▸ **RAW DATA**
(* ===== verification/Files.v ===== *)
(** * Files

    [server/api/files.go]: chunked uploads, their assembly and verification, the
    listing, download and deletion of files; [server/storage/storage.go]: the
    local backend behind them; [server/api/signingkeys.go] and
    [agent_signingkeys.go]: the keys that signatures are checked against.

    The store is the database together with the staging directory of chunks and
    the directory of the backend.  A handler that never answers is [Hang]. *)

From stdpp Require Import relations.
From S2P Require Import Prelude Prog Models JobState Database Scope Quota Float64 Paging Tenancy Fleet.

Record FStore := {
  fs_db : DB;
  fs_dirs : gset string;                      (* staging directories, by upload id *)
  fs_staged : gmap (string * Z) string;       (* chunks, by upload id and index *)
  fs_blobs : gmap string string;              (* files of the backend, by key *)
}.

Definition put_db (db : DB) (s : FStore) : FStore :=
  {| fs_db := db; fs_dirs := fs_dirs s; fs_staged := fs_staged s; fs_blobs := fs_blobs s |}.
Definition put_dirs (x : gset string) (s : FStore) : FStore :=
  {| fs_db := fs_db s; fs_dirs := x; fs_staged := fs_staged s; fs_blobs := fs_blobs s |}.
Definition put_staged (x : gmap (string * Z) string) (s : FStore) : FStore :=
  {| fs_db := fs_db s; fs_dirs := fs_dirs s; fs_staged := x; fs_blobs := fs_blobs s |}.
Definition put_blobs (x : gmap string string) (s : FStore) : FStore :=
  {| fs_db := fs_db s; fs_dirs := fs_dirs s; fs_staged := fs_staged s; fs_blobs := x |}.

Inductive Outcome := Answer (r : Response) | Hang.

Definition FProg := prog FStore Outcome.

Definition answer {A : Type} (r : Response) : FProg A := stop (Answer r).
Definition on_db {A : Type} (p : prog DB Outcome A) : FProg A := zoom fs_db put_db p.

(** SHA-256, hexadecimal and base64, PEM and Ed25519. *)
Record SigLib := {
  sha256 : string -> string;
  hex : string -> string;
  b64_decode : string -> option string;
  parse_pem : string -> option string;                    (* pem.Decode: the DER bytes *)
  parse_pkix : string -> option (option string);          (* [Some None]: a key that is not Ed25519 *)
  ed25519_verify : string -> string -> string -> bool;    (* key, message, signature *)
}.

Definition sha256_hex_of (lib : SigLib) (data : string) : string := hex lib (sha256 lib data).

(** ** server/api/signingkeys.go: keys *)

Inductive KeyError := InvalidPEM | InvalidPublicKey | NotEd25519.

(** The DER bytes and the key. *)
Definition parseEd25519PublicKeyPEM (lib : SigLib) (pem : string) : (string * string) + KeyError :=
  match parse_pem lib pem with
  | None => inr InvalidPEM
  | Some der =>
      match parse_pkix lib der with
      | None => inr InvalidPublicKey
      | Some None => inr NotEd25519
      | Some (Some pub) => inl (der, pub)
      end
  end.

Definition validateEd25519PEM (lib : SigLib) (pem : string) : string + KeyError :=
  match parseEd25519PublicKeyPEM lib pem with
  | inr e => inr e
  | inl (der, _) => inl ("SHA256:" +++ sha256_hex_of lib der)
  end.

(** ** server/storage/storage.go: the local backend

    Faults of the file system: a failing write leaves the old contents, nothing,
    or a prefix of the data ([e_faults 0], [e_faults 1]; the cut is arbitrary). *)

Section FileSystem.
Context {R : Type}.

Definition cut (e : Env) (data : string) : string := String.substring 0 (Z.to_nat (e_now e)) data.

Definition mkdir_stage (uploadID : string) : prog FStore R unit :=
  PStep (fun e s => (if e_fault e then s else put_dirs ({[uploadID]} ∪ fs_dirs s) s, tt)) PRet.

(** [os.WriteFile] of a chunk; it needs the staging directory. *)
Definition write_chunk (uploadID : string) (i : Z) (data : string) : prog FStore R bool :=
  PStep (fun e s =>
    if bool_decide (uploadID ∉ fs_dirs s) then (s, false)
    else if e_fault e then
      (if e_faults e 0 then s
       else put_staged (<[(uploadID, i) := if e_faults e 1 then "" else cut e data]> (fs_staged s)) s, false)
    else (put_staged (<[(uploadID, i) := data]> (fs_staged s)) s, true)) PRet.

Definition read_chunk (uploadID : string) (i : Z) : prog FStore R (option string) :=
  PStep (fun e s => (s, if e_fault e then None else fs_staged s !! (uploadID, i))) PRet.

(** [os.RemoveAll(stageDir)], whose error is ignored. *)
Definition remove_stage (uploadID : string) : prog FStore R unit :=
  PStep (fun e s =>
    (if e_fault e then s
     else put_staged (filter (fun kv : string * Z * string => kv.1.1 <> uploadID) (fs_staged s))
            (put_dirs (fs_dirs s ∖ {[uploadID]}) s), tt)) PRet.

(** [MkdirAll] and [os.Create] of [Save]: [false] is an error. *)
Definition create_blob (key : string) : prog FStore R bool :=
  PStep (fun e s => if e_fault e then (s, false) else (put_blobs (<[key := ""]> (fs_blobs s)) s, true)) PRet.

(** [Delete], and the [os.Remove] of a failed [Save]: errors are ignored. *)
Definition delete_blob (key : string) : prog FStore R unit :=
  PStep (fun e s => (if e_fault e then s else put_blobs (delete key (fs_blobs s)) s, tt)) PRet.

(** One chunk copied by [io.Copy] to the created file: [None] when the copy went
    on, [Some stuck] when it failed, [stuck] when it stopped before it had read
    the whole chunk from the pipe. *)
Definition copy_chunk (key sofar data : string) : prog FStore R (option bool) :=
  PStep (fun e s =>
    if e_fault e then (put_blobs (<[key := sofar +++ cut e data]> (fs_blobs s)) s, Some (e_faults e 0))
    else (put_blobs (<[key := sofar +++ data]> (fs_blobs s)) s, None)) PRet.

Definition open_blob (key : string) : prog FStore R (option string) :=
  PStep (fun e s => (s, if e_fault e then None else fs_blobs s !! key)) PRet.
End FileSystem.

Definition Name : string := "local".
Definition blob_path (baseDir key : string) : string := baseDir +++ "/" +++ key.
Definition URL (key : string) : string := "/v1/files/data/" +++ key.

(** ** The tables *)

Definition nullIfEmpty (s : string) : option string := if s =s "" then None else Some s.

Definition insert_file (id : string) (f : File) (db : DB) : option DB :=
  if fk (tenants db) (fil_tenant f) && fk_opt (signing_keys db) (fil_signature_key f) && fk_opt (users db) (fil_created_by f)
  then t ← insert_new id f (files db); Some (set_files t db)
  else None.

Definition insert_upload (id : string) (u : FileUpload) (db : DB) : option DB :=
  if fk (files db) (upl_file u) && fk (tenants db) (upl_tenant u) && int4_ok (upl_chunk_size_bytes u) && int4_ok (upl_total_chunks u)
  then t ← insert_new id u (file_uploads db); Some (set_file_uploads t db)
  else None.

Definition find_file (tenantID fileID : string) (db : DB) : option File :=
  f ← files db !! fileID; if fil_tenant f =s tenantID then Some f else None.

(** [WHERE id = $1 AND tenant_id = $2 AND completed_at IS NULL]. *)
Definition find_upload (tenantID uploadID : string) (db : DB) : option FileUpload :=
  u ← file_uploads db !! uploadID;
  if (upl_tenant u =s tenantID) && match upl_completed_at u with None => true | Some _ => false end then Some u else None.

Definition no_columns (f : File) (sig key mime : option string) : File :=
  {| fil_tenant := fil_tenant f; fil_filename := fil_filename f; fil_size_bytes := fil_size_bytes f;
     fil_sha256 := fil_sha256 f; fil_signature := sig; fil_signature_key := key; fil_signature_verified := false;
     fil_mime_type := mime; fil_storage_backend := ""; fil_storage_path := ""; fil_created_by := None;
     fil_created_at := 0 |}.

(** [Scan] of a file row into strings, column by column: [scan_null] is what the
    driver makes of a NULL there ([None]: it refuses).  The row as far as it was
    filled, and whether there was no error. *)
Definition scan_file (scan_null : option string) (f : File) : File * bool :=
  let str (c : option string) := match c with Some x => Some x | None => scan_null end in
  match str (fil_signature f) with
  | None => (no_columns f None None None, false)
  | Some sig =>
      match str (fil_signature_key f) with
      | None => (no_columns f (Some sig) None None, false)
      | Some key =>
          let known mime backend path by_ at_ :=
            {| fil_tenant := fil_tenant f; fil_filename := fil_filename f; fil_size_bytes := fil_size_bytes f;
               fil_sha256 := fil_sha256 f; fil_signature := Some sig; fil_signature_key := Some key;
               fil_signature_verified := fil_signature_verified f; fil_mime_type := mime;
               fil_storage_backend := backend; fil_storage_path := path; fil_created_by := by_; fil_created_at := at_ |} in
          match str (fil_mime_type f) with
          | None => (known None "" "" None 0%Z, false)
          | Some mime =>
              match str (fil_created_by f) with
              | None => (known (Some mime) (fil_storage_backend f) (fil_storage_path f) None 0%Z, false)
              | Some by_ => (known (Some mime) (fil_storage_backend f) (fil_storage_path f) (Some by_) (fil_created_at f), true)
              end
          end
      end
  end.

▸ **TRY IT**
In the entries above, restate word for word the lines between the one holding "if e_fault e then (put_blobs" and the one holding "fil_sha256 := fil_sha256 f; fil_signature := sig;", inclusive, and nothing besides.

▸ **SOLUTION FOR THIS PROBLEM**
    if e_fault e then (put_blobs (<[key := sofar +++ cut e data]> (fs_blobs s)) s, Some (e_faults e 0))
    else (put_blobs (<[key := sofar +++ data]> (fs_blobs s)) s, None)) PRet.

Definition open_blob (key : string) : prog FStore R (option string) :=
  PStep (fun e s => (s, if e_fault e then None else fs_blobs s !! key)) PRet.
End FileSystem.

Definition Name : string := "local".
Definition blob_path (baseDir key : string) : string := baseDir +++ "/" +++ key.
Definition URL (key : string) : string := "/v1/files/data/" +++ key.

(** ** The tables *)

Definition nullIfEmpty (s : string) : option string := if s =s "" then None else Some s.

Definition insert_file (id : string) (f : File) (db : DB) : option DB :=
  if fk (tenants db) (fil_tenant f) && fk_opt (signing_keys db) (fil_signature_key f) && fk_opt (users db) (fil_created_by f)
  then t ← insert_new id f (files db); Some (set_files t db)
  else None.

Definition insert_upload (id : string) (u : FileUpload) (db : DB) : option DB :=
  if fk (files db) (upl_file u) && fk (tenants db) (upl_tenant u) && int4_ok (upl_chunk_size_bytes u) && int4_ok (upl_total_chunks u)
  then t ← insert_new id u (file_uploads db); Some (set_file_uploads t db)
  else None.

Definition find_file (tenantID fileID : string) (db : DB) : option File :=
  f ← files db !! fileID; if fil_tenant f =s tenantID then Some f else None.

(** [WHERE id = $1 AND tenant_id = $2 AND completed_at IS NULL]. *)
Definition find_upload (tenantID uploadID : string) (db : DB) : option FileUpload :=
  u ← file_uploads db !! uploadID;
  if (upl_tenant u =s tenantID) && match upl_completed_at u with None => true | Some _ => false end then Some u else None.

Definition no_columns (f : File) (sig key mime : option string) : File :=
  {| fil_tenant := fil_tenant f; fil_filename := fil_filename f; fil_size_bytes := fil_size_bytes f;
     fil_sha256 := fil_sha256 f; fil_signature := sig; fil_signature_key := key; fil_signature_verified := false;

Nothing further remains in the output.